1. A Simple Guide to Personal Data
Understanding what counts as personal data and why it matters
Personal data sits at the heart of the UK GDPR. It is any information that can identify a living person, directly or indirectly. Knowing what counts as personal data helps prevent mistakes that could lead to breaches or complaints.
If you remember nothing else, remember this: personal data is any detail that can point back to a person, even when that link is not obvious.
1. What is personal data
Personal data includes the information you might expect, such as names, addresses, phone numbers, or email addresses. It also includes less obvious details like location data, ID numbers, IP addresses, and photos. Even opinions or notes written about someone can count as personal data if the person could be recognised from them.

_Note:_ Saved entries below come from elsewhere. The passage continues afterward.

(* ===== verification/JsonLaws.v ===== *)
(** Laws of the JSON model: the parser inverts the printer on canonical trees,
    base64 and decimal round trips, and the codec laws the struct codecs of
    the other files are assembled from. *)
From S2P Require Import Prelude Json.
Open Scope Z_scope.

(** ** Canonical trees: what [Marshal] produces *)
Definition ascii (s : bytes) : Prop := Forall (fun c => Z_of_byte c < 128) s.

Definition canonical_num (lit : bytes) : Prop := exists z, lit = format_int z.

Fixpoint canonical (j : json) : Prop :=
  match j with
  | JNull | JBool _ => True
  | JNum lit => canonical_num lit
  | JStr s => ascii s
  | JArr l => foldr (fun x P => canonical x /\ P) True l
  | JObj m => foldr (fun kv P => (ascii (fst kv) /\ canonical (snd kv)) /\ P) True m
  end.

(** The next byte after a value inside a container. *)
Definition delim (s : bytes) : Prop :=
  match s with
  | [] => True
  | c :: _ => c = x2c \/ c = x5d \/ c = x7d
  end.

(** ** Decimal numbers *)
Lemma digit_val d : 0 <= d < 10 -> Z_of_byte (digit d) - 48 = d.
Proof. intros H. unfold digit. rewrite Z_of_byte_of_Z, Z.mod_small; lia. Qed.

Lemma digit_is_digit d : 0 <= d < 10 -> is_digit (digit d) = true.
Proof.
  intros H. unfold is_digit, between, digit. rewrite Z_of_byte_of_Z, Z.mod_small by lia.
  apply andb_true_intro. split; apply Z.leb_le; lia.
Qed.

Lemma digits_rev_spec fuel z :
  0 <= z -> z < 10 ^ Z.of_nat fuel -> (0 < fuel)%nat ->
  Forall (fun c => is_digit c = true) (digits_rev fuel z)
  /\ digits_rev fuel z <> []
  /\ (forall acc, fold_right (fun c acc => acc * 10 + (Z_of_byte c - 48)) acc (digits_rev fuel z)
      = acc * 10 ^ Z.of_nat (length (digits_rev fuel z)) + z)
  /\ (z <> 0 -> last (digits_rev fuel z) <> Some x30).
Proof.
  revert z. induction fuel as [|fuel IH]; intros z Hz Hb Hf; [lia|].
  cbn [digits_rev]. destruct (z <? 10) eqn:E.
  - apply Z.ltb_lt in E. split_and!.
    + constructor; [by apply digit_is_digit|constructor].
    + done.
    + intros acc. cbn. rewrite digit_val by lia. lia.
    + intros Hnz. cbn. intros [= Hd]. pose proof (digit_val z ltac:(lia)) as Hv.
      rewrite Hd in Hv. cbn in Hv. lia.
  - apply Z.ltb_ge in E.
    rewrite Nat2Z.inj_succ, Z.pow_succ_r in Hb by lia.
    assert (fuel <> 0%nat) by (intros ->; cbn in Hb; lia).
    destruct (IH (z / 10)) as (Hall & Hne & Hval & Hlast);
      [apply Z.div_pos; lia | apply Z.div_lt_upper_bound; lia | lia |].
    pose proof (Z.mod_pos_bound z 10 ltac:(lia)). split_and!.
    + constructor; [by apply digit_is_digit|done].
    + done.
    + intros acc. cbn [fold_right length]. rewrite Hval, digit_val by lia.
      rewrite Nat2Z.inj_succ, Z.pow_succ_r by lia.
      pose proof (Z.div_mod z 10 ltac:(lia)). nia.
    + intros _. destruct (digits_rev fuel (z / 10)) as [|c l] eqn:El; [done|].
      cbn [last]. apply Hlast. intros Hq. apply Z.div_small_iff in Hq; lia.
Qed.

The UK GDPR defines personal data as any information relating to an identified or identifiable person. If the person can be picked out directly or by combining bits of data, then it qualifies.
Special category data is personal data that needs extra care because of the risk if it carries of misused. It covers information about health, racial or ethnic origin, religion, political opinions, trade union membership, genetics, biometrics, or sexual life.
2. Who is responsible for protecting it
There are two main roles under the UK GDPR:
- Controller: decides why and how personal data is used.
- Processor: handles personal data on behalf of the controller, following their instructions.
A business might be both in different situations. For example, it is a controller for its employees’ records but a processor if it handles data for a client. Both roles share the responsibility for ensuring that data is processed lawfully, fairly, and securely.
3. Why it matters in everyday work
Most people in an organisation handle personal data without realising it. Sending an email, saving a contact list, or updating HR files all count as processing. Everyday activities can create privacy risks if not done carefully.
Common mistakes include:
- Sending an email to the wrong person
- Leaving paperwork on a desk or in a printer
- Sharing passwords or logins
- Using personal devices for work files
- Keeping data that is no longer needed
A single small error can result in embarrassment, lost trust, or regulatory action.
4. The seven principles of data protection
Every action involving personal data must follow the seven UK GDPR principles:
- Lawfulness, fairness, transparency – be open and honest about how you use data.
- Purpose limitation – only collect data for specific, legitimate reasons.
- Data minimisation – gather only what is needed.
- Accuracy – keep data up to date.
- Storage limitation – do not keep data longer than required.
- Integrity and confidentiality – keep it secure.
- Accountability – be able to show how you comply.
These principles are not just for lawyers. They are practical habits that reduce risk and build trust.
5. Building good habits
The best protection is awareness. Some simple habits make a huge difference:
- Check email addresses carefully before sending.
- Use BCC when emailing groups.
- Clear your desk and lock your screen when leaving your workspace.
- Keep devices updated and use strong passwords.
- Delete or archive data when it is no longer needed.
- Report mistakes quickly to your privacy or IT team.
Reporting early is better than hiding an error.
6. Monday morning takeaways
If you handle personal data:
- Treat it with care at all times.
- Only collect what you need.
- Keep it secure and up to date.
- Delete it when it is no longer required.
- Report any incident as soon as possible.
If you manage a team:
- Provide regular data protection training.
- Lead by example in how you handle information.
- Create a culture where people ask questions.
- Review what personal data your team actually needs.
Quick summary
Key point | What it means | Why it matters |
| Personal data | Any information identifying a person | Protected by law |
| Special category data | Sensitive data | Needs extra care |
| Controller | Decides how data is used | Carries main responsibility |
| Processor | Acts on controller’s instructions | Must follow GDPR rules |
| Everyday handling | Emails, documents, calls | Where most breaches occur |
In plain terms
Personal data is anything that can point back to a person. It does not matter if it feels harmless, if it can identify someone, it needs protecting. The UK GDPR is about fairness, respect, and security. Handling personal data properly is not about red tape, it is about trust.